La dermatite atopica colpisce oltre il 20% dei bambini - vale a dire uno su cinque -, si manifesta con infiammazioni e lesioni della pelle che generano un forte prurito e che in alcuni casi rappresentano il primo sintomo di reazioni allergiche a carico dei bronchi (asma) e delle mucose nasali (rino-congiuntivite allergica).
Si cura con la terapia topica, ovvero con l’applicazione di farmaci direttamente sulla pelle, trattamento particolarmente impegnativo in termini di tempo e complesso da eseguire senza un’adeguata preparazione: per un genitore è infatti molto difficile saper riconoscere le varie fasi della malattia e riuscire ad applicare i prodotti giusti nella giusta sede, modalità e quantità.
È per questo motivo che l’educazione terapeutica e l’interazione costante tra pediatra dermatologo, bambino e genitori diventano indispensabili per garantire il successo del trattamento delle malattie croniche che comportano notevoli difficoltà pratiche al momento dell’applicazione della cura.
All’Ospedale Pediatrico Bambino Gesù l’attenzione verso la salute di bambini non si esaurisce – infatti - nel momento della visita dallo specialista, ma prosegue nel tempo, a casa, quando il piccolo è affidato alle cure di mamma e papà debitamente preparati a gestire una malattia così complessa.
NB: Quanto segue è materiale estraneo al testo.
(** * SocketManager: the connection manager of the messaging client

    A shallow embedding of the class [SocketManager] and proofs about its
    connection life cycle, its inbound-request buffer, the choice of the
    transport variant and the body handling of [fetch].

    The class is asynchronous JavaScript.  Every method is cut at its
    [await]s into synchronous segments; a segment is a function on the
    manager's fields, and the environment (the network, timers, the callers)
    chooses which segment runs next.  Object identity of processes and abort
    controllers is modelled by their index in an allocation table.  On
    the authenticated channel a connection attempt succeeds in one step
    and the call of [authenticate] that awaits it resumes in a later one;
    an attempt fails in the step in which the call that awaits it resumes,
    and an aborted attempt waits in a state of its own until that call has
    seen the rejection.
    Logging changes nothing the manager reads and is left out, but for the
    one warning that stands in for a swallowed failure. *)

From stdpp Require Import base strings list relations.
From Stdlib Require Import ZArith Lia.
From Stdlib.Strings Require Import Byte.

(** ** Data model *)

Inductive SocketStatus := CLOSED | CONNECTING | OPEN.

#[global] Instance SocketStatus_eq_dec : EqDecision SocketStatus.
Proof. solve_decision. Defined.

Record WebAPICredentials := { username : string; password : string }.

(** [error instanceof HTTPError] versus any other thrown value. *)
Inductive Error :=
  | HTTPError (code : Z)
  | OtherError (message : string).

#[global] Instance Error_eq_dec : EqDecision Error.
Proof. solve_decision. Defined.

Inductive TransportOption :=
  | Original
  | Libsignal
  | ShadowingHigh
  | ShadowingLow.

#[global] Instance TransportOption_eq_dec : EqDecision TransportOption.
Proof. solve_decision. Defined.

(** The two channel names, [AUTHENTICATED_CHANNEL_NAME] and
    [UNAUTHENTICATED_CHANNEL_NAME]. *)
Inductive Channel := AuthenticatedChannel | UnauthenticatedChannel.

(** Events of the [EventListener] base class that the manager emits. *)
Inductive Event :=
  | statusChange
  | online
  | offline
  | authError (error : Error).

(** Handlers and inbound requests are opaque objects, told apart by
    identity only. *)
Definition IRequestHandler := nat.
Definition IncomingWebSocketRequest := nat.

(** The life of one connection attempt.  [Aborting] is a pending attempt
    whose [abort()] has rejected the result, before the awaiting
    [authenticate] has resumed; [ShuttingDown] is a connected resource told
    to shut down whose close event is still to come. *)
Inductive ProcState :=
  | Connecting
  | Aborting
  | Rejected (error : Error)
  | Connected
  | ShuttingDown
  | Closed.

#[global] Instance ProcState_eq_dec : EqDecision ProcState.
Proof. solve_decision. Defined.

Record AbortableProcess := {
  pname : Channel;
  ptransport : option TransportOption;
  pshadowing : bool;
  pstate : ProcState
}.

Definition set_pstate (st : ProcState) (pr : AbortableProcess)
    : AbortableProcess :=
  {| pname := pname pr; ptransport := ptransport pr;
     pshadowing := pshadowing pr; pstate := st |}.

(** Modelled from the spec: BackOff (util/BackOff is not among the sources).
    A step index into a fixed delay sequence; the random jitter is left
    out. *)
Record BackOff := { timeouts : list Z; count : nat }.

(** One [sleep(timeout, signal)] of the reconnect helper, indexed by the
    [AbortController] that guards it. *)
Inductive Sleep :=
  | Sleeping (timeout : Z)
  | SleepAborted
  | SleepSettled.

(** The [NodeJS.Timeout] of the rotation timer: the process its callback
    captured, and whether the callback has run. *)
Record Timeout := { timerProcess : nat; timerFired : bool }.

(** A call suspended at [await this.getProxyAgent()]. *)
Inductive ProxyWaiter :=
  | AwaitAuthenticate (credentials : WebAPICredentials) (fromReconnect : bool)
  | AwaitUnauthenticated.

Record SocketManagerOptions := {
  url : string;
  artCreatorUrl : string;
  certificateAuthority : string;
  version : string;
  proxyUrl : option string;
  options_hasStoriesDisabled : bool
}.

(** The private fields of the class, followed by the world it acts on:
    the table of connection processes ever created (one transport-level
    connection each), the reconnect sleeps, the calls waiting for the proxy
    agent, the events emitted, the requests handed to handlers, and the
    processes of the authenticated channel to whose resource
    [authenticate] has attached its ['close'] listener, which it does when
    it resumes after [await process.getResult()]. *)
Record SocketManager := {
  backOff : BackOff;
  authenticated : option nat;
  unauthenticated : option nat;
  unauthenticatedExpirationTimer : option Timeout;
  credentials : option WebAPICredentials;
  lazyProxyAgent : bool;
  status : SocketStatus;
  requestHandlers : list IRequestHandler;
  incomingRequestQueue : list IncomingWebSocketRequest;
  isNavigatorOffline : bool;
  privIsOnline : option bool;
  isRemotelyExpired : bool;
  hasStoriesDisabled : bool;
  reconnectController : option nat;
  procs : list AbortableProcess;
  sleeps : list Sleep;
  proxyWaiters : list ProxyWaiter;
  emitted : list Event;
  delivered : list (IRequestHandler * IncomingWebSocketRequest);
  closeListeners : list nat
}.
L’efficacia del modello terapeutico proposto dal Bambino Gesù (sessioni teorico pratiche individuali di educazione alla terapia alla presenza di infermiere, dermatologo e psicologo) risiede dunque proprio nell’alleanza tra famiglie e medici del territorio, veri e propri tutor dei genitori nel prosieguo di trattamenti che possono variare continuamente in funzione della manifestazione della dermatite stessa, anche nell’arco della stessa giornata.